Monday, May 31, 2021

The Drowning Kind by Jennifer McMahon


Jax gets the call she has dreaded for years.  Her sister, Lexie, is dead.  Jax is a social worker but Lex, who growing up was the golden girl, was diagnosed with schizophrenia in her early twenties.  Their grandmother had left the family house to Lexie and Jax was so upset to be excluded that she moved across the country.  She had suspected that Lexie was off her meds as she had been getting phone calls on her message machine and each sounded more frantic and out of control.  When she called her aunt Diane and asked her to check on Lexie Diane found her floating in the pool, already beyond revivial.

There were rumors about the pool and had been their entire life.  Years before, a hotel had stood where their house now stood, a hotel built around the springs that provided water that many said could provide cures for any illnesses.  But there were also whispers that if the springs gave something they would also take something.  More drownings that would be expected had happened there and the hotel went out of business.  Even after Jax's grandfather bought the land and springs, things continued to happen in the pool.  Jax and Lexie's oldest sister, Rita, had drowned there when they were small children.  Now Lexie has met the same fate.

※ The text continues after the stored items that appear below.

Lemma collect_run (s : Server) (p e : nat) (out : list (option nat)) (k : nat) (x : Peer) :
  peer_heap s !! p = Some x -> (k < length out)%nat ->
  collect want p e (s, (out, k))
  = Ret (s, if Bool.eqb (inbound x) want
            then (<[k := Some p]> out, S k)
            else (out, k)).
Proof.
  intros Hx Hk. unfold collect, load_peer. rewrite Hx.
  cbn [mbind outcome_bind obind].
  destruct (Bool.eqb (inbound x) want); [|reflexivity].
  now rewrite decide_True.
Qed.

(** The walk of a snapshot query from an element [c] of the list to its
    end appends the peers of the wanted role, in list order, to the peers
    it has collected. *)
Lemma collect_walk (s : Server) (r : nat) (es : list nat) :
  forall (c : nat) (fuel : nat) (out : list (option nat)) (k : nat),
    (length es < fuel)%nat ->
    elist <$> elems s !! c = Some (Some r) ->
    linked (elems s) r c es ->
    (forall e, e ∈ c :: es -> is_Some (peer_of s e)) ->
    (k + S (length es) <= length out)%nat ->
    exists out',
      eachPeer_from fuel (collect want) (Some c) (s, (out, k))
      = Ret (s, (out', k + length (filter (has_role s want) (held (elems s) (c :: es)))))%nat
      /\ length out' = length out
      /\ take (k + length (filter (has_role s want) (held (elems s) (c :: es)))) out'
         = take k out ++ (Some <$> filter (has_role s want) (held (elems s) (c :: es))).
Proof.
  induction es as [|c' es IH]; intros c fuel out k Hfuel Hl Hlink Hsome Hroom.
  all: destruct fuel as [|fuel]; [simpl in Hfuel; lia|].
  all: pose proof (Next_linked _ _ _ _ Hl Hlink) as Hnext.
  all: destruct (Hsome c) as [x Hx]; [left|].
  all: unfold peer_of in Hx.
  all: destruct (elems s !! c) as [el|] eqn:Hel; [|discriminate].
  all: simpl in Hx.
  all: rewrite (held_cons _ _ _ _ Hel).
  all: rewrite (eachPeer_from_step _ _ c (s, (out, k)) el Hel).
  all: rewrite (collect_run s (Value el) c out k x Hx) by (simpl in Hroom; lia).
  all: cbn [mbind outcome_bind obind fst]; rewrite Hnext;
       cbn [mbind outcome_bind obind head].
  all: assert (Hrole : has_role s want (Value el) <-> Bool.eqb (inbound x) want = true)
         by (unfold has_role; rewrite Hx; simpl; rewrite Bool.eqb_true_iff;
             split; congruence).
  - rewrite eachPeer_from_nil. change (held (elems s) []) with (@nil nat).
    destruct (Bool.eqb (inbound x) want) eqn:Hw.
    + rewrite filter_cons_True by (apply Hrole; reflexivity).
      rewrite filter_nil. cbn [length fmap list_fmap].
      exists (<[k := Some (Value el)]> out).
      split; [do 3 f_equal; lia|]. split; [apply length_insert|].
      replace (k + 1)%nat with (S k) by lia.
      rewrite (take_S_r _ _ (Some (Value el)))
        by (apply list_lookup_insert_eq; simpl in Hroom; lia).
      now rewrite take_insert_ge by lia.
    + rewrite filter_cons_False by (rewrite Hrole; discriminate).
      rewrite filter_nil. cbn [length fmap list_fmap].
      exists out. rewrite Nat.add_0_r, app_nil_r. auto.
  - simpl in Hlink. destruct Hlink as (_ & _ & Hl' & _ & Hlink').
    assert (Hsome' : forall e, e ∈ c' :: es -> is_Some (peer_of s e))
      by (intros e He; apply Hsome; now right).
    destruct (Bool.eqb (inbound x) want) eqn:Hw.
    + rewrite filter_cons_True by (apply Hrole; reflexivity).
      destruct (IH c' fuel (<[k := Some (Value el)]> out) (S k))
        as (out' & Hrun & Hlen & Htake);
        [simpl in Hfuel; lia | assumption | assumption | assumption
        | rewrite length_insert; simpl in Hroom; lia |].
      exists out'. rewrite Hrun. cbn [length].
      replace (k + S (length (filter (has_role s want) (held (elems s) (c' :: es)))))%nat
        with (S k + length (filter (has_role s want) (held (elems s) (c' :: es))))%nat
        by lia.
      split; [reflexivity|]. split; [now rewrite Hlen, length_insert|].
      rewrite Htake.
      rewrite (take_S_r _ _ (Some (Value el)))
        by (apply list_lookup_insert_eq; simpl in Hroom; lia).
      rewrite take_insert_ge by lia. cbn [fmap list_fmap].
      now rewrite <- app_assoc.
    + rewrite filter_cons_False by (rewrite Hrole; discriminate).
      destruct (IH c' fuel out k) as (out' & Hrun & Hlen & Htake);
        [simpl in Hfuel; lia | assumption | assumption | assumption
        | simpl in Hroom; lia |].
      exists out'. rewrite Hrun. auto.
Qed.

As Jax returns to handle the funeral she gets caught up in the stories about the pool.  She remembers things from her childhood that seem to reinforce the rumors and Lexie was firmly convinced something was going on and had focuses all her time and attention to finding out the truth.  What is the truth?  Is there something there that will rise again to cause more tragedy?

I listened to this novel.  The narrator was female and captured the rising tension in the book, the back and forth between the questions about the pool and the certainties Jax has that it is all just rumors.  The story is told in alternating chapters between Jax's trip home and the story of her grandmother who made the first bargain with the pool.  The narrator handles both these voices quite well, differentiating between them to make it clear which woman is speaking.  This book is recommended for readers of psychological thrillers.